Work required:
Check every line of the data for the string "Arguments" and copy the ones that have it.

Data for this task:
BEGIN
(* ===== verification/Json.v ===== *)
(** * JSON documents: crates/ptr-verifier/src/json_schema.rs, numbers and the
    parser

    Exact decimals, the values of a document and the strict parser.  The outer
    [option] is a panic or the end of a loop's fuel; JsonFacts shows that neither
    happens. *)

From S2P Require Import Prelude Bytes Text BigInt.
From Stdlib Require Import ZArith Strings.Ascii.
From stdpp Require Import options.

Local Open Scope Z_scope.

Definition MAX_DEPTH : nat := 32.
Definition MAX_EXPONENT : Z := 100000.

(** ** [Number] *)

Record Number := mkNumber { num_neg : bool; num_digits : list Z; num_exp : Z }.

(** [while digits.last() == Some(&0) { digits.pop(); exp += 1 }], on the reversed
    digits. *)
Fixpoint pop_exp (rev_digits : list Z) (exp : Z) : list Z * Z :=
  match rev_digits with
  | 0 :: rest => pop_exp rest (exp + 1)
  | _ => (rev_digits, exp)
  end.

Definition Number_from_parts (neg : bool) (int frac : list ascii) (exp10 : Z) : Number :=
  let digits := digit_of <$> (int ++ frac) in
  let digits := pop_zeros digits in
  let exp := exp10 - Z.of_nat (length frac) in
  let '(rev_digits, exp) := pop_exp (reverse digits) exp in
  let digits := reverse rev_digits in
  mkNumber (neg && negb (bool_decide (digits = []))) digits exp.

Definition Number_sign (n : Number) : Z :=
  if bool_decide (num_digits n = []) then 0 else if num_neg n then -1 else 1.

Definition Number_top (n : Number) : Z := num_exp n + Z.of_nat (length (num_digits n)).

Definition Number_is_integer (n : Number) : bool :=
  bool_decide (num_digits n = []) || (0 <=? num_exp n).

Definition Number_compare (n m : Number) : comparison :=
  let a := Number_sign n in
  let b := Number_sign m in
  if negb (a =? b) then a ?= b
  else if a =? 0 then Eq
  else
    let magnitude :=
      match Number_top n ?= Number_top m with
      | Eq => lex_cmp (num_digits n) (num_digits m)
      | c => c
      end in
    if a <? 0 then CompOpp magnitude else magnitude.

Definition Number_to_u32 (n : Number) : option Z :=
  if Number_sign n <? 0 then None
  else if bool_decide (num_digits n = []) then Some 0
  else if (num_exp n <? 0) || (10 <? Number_top n) then None
  else
    let value := foldl (λ value digit, value * 10 + digit) 0 (num_digits n) in
    let value := value * 10 ^ num_exp n in
    if value <? 2 ^ 32 then Some value else None.

(** ** [Json] *)

Record ObjectOf (J : Type) := mkObject {
  obj_members : list (string * J);
  obj_index : gmap string nat
}.
Arguments mkObject {J} _ _.
Arguments obj_members {J} _.
Arguments obj_index {J} _.

Inductive Json :=
| JNull
| JBool (b : bool)
| JNum (n : Number)
| JStr (s : string)
| JArr (items : list Json)
| JObj (o : ObjectOf Json).

Abbreviation Object := (ObjectOf Json).

(** [self.index.get(key).map(|i| &self.members[*i].1)]; the index of a parsed
    object is in range (JsonFacts). *)
Definition Object_get (o : Object) (key : string) : option Json :=
  i ← obj_index o !! key; snd <$> obj_members o !! i.

Definition Json_type_name (v : Json) : string :=
  match v with
  | JNull => "null"
  | JBool _ => "boolean"
  | JNum n => if Number_is_integer n then "integer" else "number"
  | JStr _ => "string"
  | JArr _ => "array"
  | JObj _ => "object"
  end.

Definition Json_get (v : Json) (key : string) : option Json :=
  match v with
  | JObj o => Object_get o key
  | _ => None
  end.

(** [x.iter().zip(y).all(f)]. *)
Definition all2 {A B} (f : A → B → bool) : list A → list B → bool :=
  fix go x y :=
    match x, y with
    | a :: x, b :: y => f a b && go x y
    | _, _ => true
    end.

Fixpoint json_eq (a b : Json) : bool :=
  match a, b with
  | JNull, JNull => true
  | JBool x, JBool y => Bool.eqb x y
  | JNum x, JNum y => bool_decide (Number_compare x y = Eq)
  | JStr x, JStr y => bool_decide (x = y)
  | JArr x, JArr y => (length x =? length y)%nat && all2 json_eq x y
  | JObj x, JObj y =>
      (length (obj_members x) =? length (obj_members y))%nat &&
      forallb (λ kv, match Object_get y (fst kv) with
                     | Some v2 => json_eq (snd kv) v2
                     | None => false
                     end) (obj_members x)
  | _, _ => false
  end.

(** ** The parser *)

Inductive ParseFailure :=
| PDepth
| PSyntax (at_byte : nat) (why : string).

Abbreviation parsed A := (option (result ParseFailure (A * nat))).

Definition fail {A} (pos : nat) (why : string) : option (result ParseFailure A) :=
  Some (Err (PSyntax pos why)).

Definition json_space (a : ascii) : bool :=
  bool_decide (a = " "%char) || bool_decide (a = "009"%char) ||
  bool_decide (a = "010"%char) || bool_decide (a = "013"%char).

(** [char::to_digit(16)]. *)
Definition to_digit16 (a : ascii) : option N :=
  let n := N_of_ascii a in
  if in_range 48 57 n then Some (n - 48)%N
  else if in_range 97 102 n then Some (n - 87)%N
  else if in_range 65 70 n then Some (n - 55)%N
  else None.

(** [char::from_u32] and [char::encode_utf8]. *)
Definition char_from_u32 (code : N) : option N :=
  if in_range 0xD800 0xDFFF code || (0x10FFFF <? code)%N then None else Some code.

Definition encode_utf8 (c : N) : list N :=
  if (c <? 0x80)%N then [c]
  else if (c <? 0x800)%N then [N.lor 0xC0 (N.shiftr c 6); N.lor 0x80 (N.land c 0x3F)]
  else if (c <? 0x10000)%N then
    [N.lor 0xE0 (N.shiftr c 12); N.lor 0x80 (N.land (N.shiftr c 6) 0x3F); N.lor 0x80 (N.land c 0x3F)]
  else
    [N.lor 0xF0 (N.shiftr c 18); N.lor 0x80 (N.land (N.shiftr c 12) 0x3F);
     N.lor 0x80 (N.land (N.shiftr c 6) 0x3F); N.lor 0x80 (N.land c 0x3F)].

(** The one-byte escapes. *)
Definition simple_escape (e : ascii) : option ascii :=
  if bool_decide (e = "034"%char) then Some "034"%char
  else if bool_decide (e = "\"%char) then Some "\"%char
  else if bool_decide (e = "/"%char) then Some "/"%char
  else if bool_decide (e = "b"%char) then Some "008"%char
  else if bool_decide (e = "f"%char) then Some "012"%char
  else if bool_decide (e = "n"%char) then Some "010"%char
  else if bool_decide (e = "r"%char) then Some "013"%char
  else if bool_decide (e = "t"%char) then Some "009"%char
  else None.

(** [String::from_utf8]. *)
Definition string_from_utf8 (out : list ascii) : option string :=
  if bool_decide (utf8_chars (N_of_ascii <$> out) = None) then None
  else Some (String.string_of_list_ascii out).

Section Parser.
(** The fields of [Parser]: [bytes], and the position that every function takes
    and returns. *)
Context (bytes : list ascii).

Definition json_skip (pos : nat) : nat := run_while bytes json_space (length bytes) pos.
Definition json_digits (pos : nat) : nat := run_while bytes ascii_digit (length bytes) pos.

(** [self.bytes[self.pos..].starts_with(literal)]. *)
Definition expect (literal : list ascii) (why : string) (pos : nat) : parsed unit :=
  if decide (length bytes < pos)%nat then None
  else if bool_decide (take (length literal) (drop pos bytes) = literal)
  then Some (Ok (tt, (pos + length literal)%nat))
  else fail pos why.

Fixpoint hex_value (digits : list ascii) (value : N) : option N :=
  match digits with
  | [] => Some value
  | a :: digits => d ← to_digit16 a; hex_value digits (value * 16 + d)%N
  end.

Definition hex4 (pos : nat) : parsed N :=
  if decide (length bytes < pos + 4)%nat then fail pos "short \u escape"
  else
    match hex_value (take 4 (drop pos bytes)) 0 with
    | Some value => Some (Ok (value, (pos + 4)%nat))
    | None => fail pos "bad \u escape"
    end.

(** The code point of an escape behind the letter u. *)
Definition unicode_escape (pos : nat) : parsed N :=
  let! first := hex4 pos in
  let! code :=
    (if in_range 0xD800 0xDBFF first.1 then
       if bool_decide (take 2 (drop first.2 bytes) = ["\"; "u"]%char) then
         let! second := hex4 (first.2 + 2) in
         if in_range 0xDC00 0xDFFF second.1 then
           Some (Ok ((0x10000 + N.shiftl (first.1 - 0xD800) 10 + (second.1 - 0xDC00))%N, second.2))
         else fail second.2 "lone surrogate"
       else fail first.2 "lone surrogate"
     else Some (Ok first)) in
  match char_from_u32 code.1 with
  | Some ch => Some (Ok (ch, code.2))
  | None => fail code.2 "lone surrogate"
  end.

(** An escape behind its backslash: the bytes it stands for. *)
Definition escape (pos : nat) : parsed (list ascii) :=
  match bytes !! pos with
  | None => fail pos "unterminated escape"
  | Some e =>
      let pos := S pos in
      if bool_decide (e = "u"%char) then
        let! ch := unicode_escape pos in Some (Ok (ascii_of_N <$> encode_utf8 ch.1, ch.2))
      else
        match simple_escape e with
        | Some c => Some (Ok ([c], pos))
        | None => fail pos "bad escape"
        end
  end.

Fixpoint string_loop (fuel : nat) (out : list ascii) (pos : nat) : parsed (list ascii) :=
  match fuel with
  | O => None
  | S fuel =>
      match bytes !! pos with
      | None => fail pos "unterminated string"
      | Some byte =>
          let pos := S pos in
          if bool_decide (byte = "034"%char) then Some (Ok (out, pos))
          else if bool_decide (byte = "\"%char) then
            let! e := escape pos in string_loop fuel (out ++ e.1) e.2
          else if (N_of_ascii byte <=? 0x1F)%N then fail pos "control character in string"
          else string_loop fuel (out ++ [byte]) pos
      end
  end.

Definition json_string (pos : nat) : parsed string :=
  let! out := string_loop (S (length bytes)) [] (S pos) in
  match string_from_utf8 out.1 with
  | Some s => Some (Ok (s, out.2))
  | None => fail out.2 "invalid UTF-8"
  end.

(** [exponent = (exponent * 10 + digit).min(MAX_EXPONENT + 1)] on every digit. *)
Fixpoint exponent_loop (fuel : nat) (exponent : Z) (pos : nat) : option (Z * nat) :=
  match bytes !! pos with
  | Some digit =>
      if ascii_digit digit then
        match fuel with
        | O => None
        | S fuel => exponent_loop fuel (Z.min (exponent * 10 + digit_of digit) (MAX_EXPONENT + 1)) (S pos)
        end
      else Some (exponent, pos)
  | None => Some (exponent, pos)
  end.

Definition digit_at (pos : nat) : bool :=
  match bytes !! pos with
  | Some a => ascii_digit a
  | None => false
  end.
Definition byte_at (pos : nat) (c : ascii) : bool := bool_decide (bytes !! pos = Some c).

(** The integer part, the fraction and the exponent of a number. *)
Definition integer_part (pos : nat) : parsed unit :=
  if byte_at pos "0" then Some (Ok (tt, S pos))
  else if digit_at pos then Some (Ok (tt, json_digits pos))
  else fail pos "bad number".

Definition fraction_part (pos : nat) : parsed (nat * nat) :=
  if byte_at pos "." then
    let pos := S pos in
    if negb (digit_at pos) then fail pos "bad number"
    else let fin := json_digits pos in Some (Ok ((pos, fin), fin))
  else Some (Ok ((pos, pos), pos)).

Definition exponent_part (pos : nat) : parsed Z :=
  if byte_at pos "e" || byte_at pos "E" then
    let pos := S pos in
    let exponent_negative := byte_at pos "-" in
    let pos := if byte_at pos "+" || byte_at pos "-" then S pos else pos in
    if negb (digit_at pos) then fail pos "bad number"
    else
      '(exponent, pos) ← exponent_loop (length bytes) 0 pos;
      if MAX_EXPONENT <? exponent then fail pos "exponent out of range"
      else Some (Ok ((if exponent_negative then - exponent else exponent), pos))
  else Some (Ok (0, pos)).

(** [&bytes[from..to]]. *)
Definition byte_slice (from to : nat) : list ascii := take (to - from) (drop from bytes).

Definition json_number (pos : nat) : parsed Json :=
  let negative := byte_at pos "-" in
  let int_start := if negative then S pos else pos in
  let! int := integer_part int_start in
  let! frac := fraction_part int.2 in
  let! exponent := exponent_part frac.2 in
  Some (Ok (JNum (Number_from_parts negative (byte_slice int_start int.2) (byte_slice frac.1.1 frac.1.2) exponent.1),
            exponent.2)).

Section Levels.
(** [value] one level deeper. *)
Context (value : nat → parsed Json).

Fixpoint object_loop (fuel : nat) (object : Object) (pos : nat) : parsed Json :=
  match fuel with
  | O => None
  | S fuel =>
      let pos := json_skip pos in
      if negb (byte_at pos "034") then fail pos "expected a property name"
      else
        let! key := json_string pos in
        if bool_decide (is_Some (obj_index object !! key.1)) then fail key.2 "duplicate property name"
        else
          let pos := json_skip key.2 in
          if negb (byte_at pos ":") then fail pos "expected ':'"
          else
            let! v := value (S pos) in
            let object := mkObject (obj_members object ++ [(key.1, v.1)])
                                   (<[key.1 := length (obj_members object)]> (obj_index object)) in
            let pos := json_skip v.2 in
            if byte_at pos "," then object_loop fuel object (S pos)
            else if byte_at pos "}" then Some (Ok (JObj object, S pos))
            else fail pos "expected ',' or '}'"
  end.

Definition json_object (pos : nat) : parsed Json :=
  let object := mkObject [] ∅ in
  let pos := json_skip (S pos) in
  if byte_at pos "}" then Some (Ok (JObj object, S pos))
  else object_loop (length bytes) object pos.

Fixpoint array_loop (fuel : nat) (items : list Json) (pos : nat) : parsed Json :=
  match fuel with
  | O => None
  | S fuel =>
      let! v := value pos in
      let items := items ++ [v.1] in
      let pos := json_skip v.2 in
      if byte_at pos "," then array_loop fuel items (S pos)
      else if byte_at pos "]" then Some (Ok (JArr items, S pos))
      else fail pos "expected ',' or ']'"
  end.

Definition json_array (pos : nat) : parsed Json :=
  let pos := json_skip (S pos) in
  if byte_at pos "]" then Some (Ok (JArr [], S pos))
  else array_loop (length bytes) [] pos.
End Levels.

Definition literal_value (text : list ascii) (v : Json) (pos : nat) : parsed Json :=
  let! e := expect text "bad literal" pos in Some (Ok (v, e.2)).

(** The recursion on the depth; [value] refuses [MAX_DEPTH], so the fuel is one
    more than the depths left. *)
Fixpoint json_value (fuel depth pos : nat) : parsed Json :=
  match fuel with
  | O => None
  | S fuel =>
      if decide (MAX_DEPTH ≤ depth)%nat then Some (Err PDepth)
      else
        let pos := json_skip pos in
        match bytes !! pos with
        | None => fail pos "unexpected end"
        | Some c =>
            if bool_decide (c = "{"%char) then json_object (json_value fuel (S depth)) pos
            else if bool_decide (c = "["%char) then json_array (json_value fuel (S depth)) pos
            else if bool_decide (c = "034"%char) then
              let! s := json_string pos in Some (Ok (JStr s.1, s.2))
            else if bool_decide (c = "t"%char) then literal_value ["t"; "r"; "u"; "e"]%char (JBool true) pos
            else if bool_decide (c = "f"%char) then
              literal_value ["f"; "a"; "l"; "s"; "e"]%char (JBool false) pos
            else if bool_decide (c = "n"%char) then literal_value ["n"; "u"; "l"; "l"]%char JNull pos
            else if bool_decide (c = "-"%char) || ascii_digit c then json_number pos
            else fail pos "unexpected character"
        end
  end.
End Parser.

Definition DEPTH_FUEL : nat := S MAX_DEPTH.

Definition parse_json (text : string) : option (result ParseFailure Json) :=
  let bytes := String.list_ascii_of_string text in
  let! v := json_value bytes DEPTH_FUEL 0 0 in
  let pos := json_skip bytes v.2 in
  if negb (pos =? length bytes)%nat then fail pos "trailing characters"
  else Some (Ok v.1).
END
Written answer:
Arguments mkObject {J} _ _.
Arguments obj_members {J} _.
Arguments obj_index {J} _.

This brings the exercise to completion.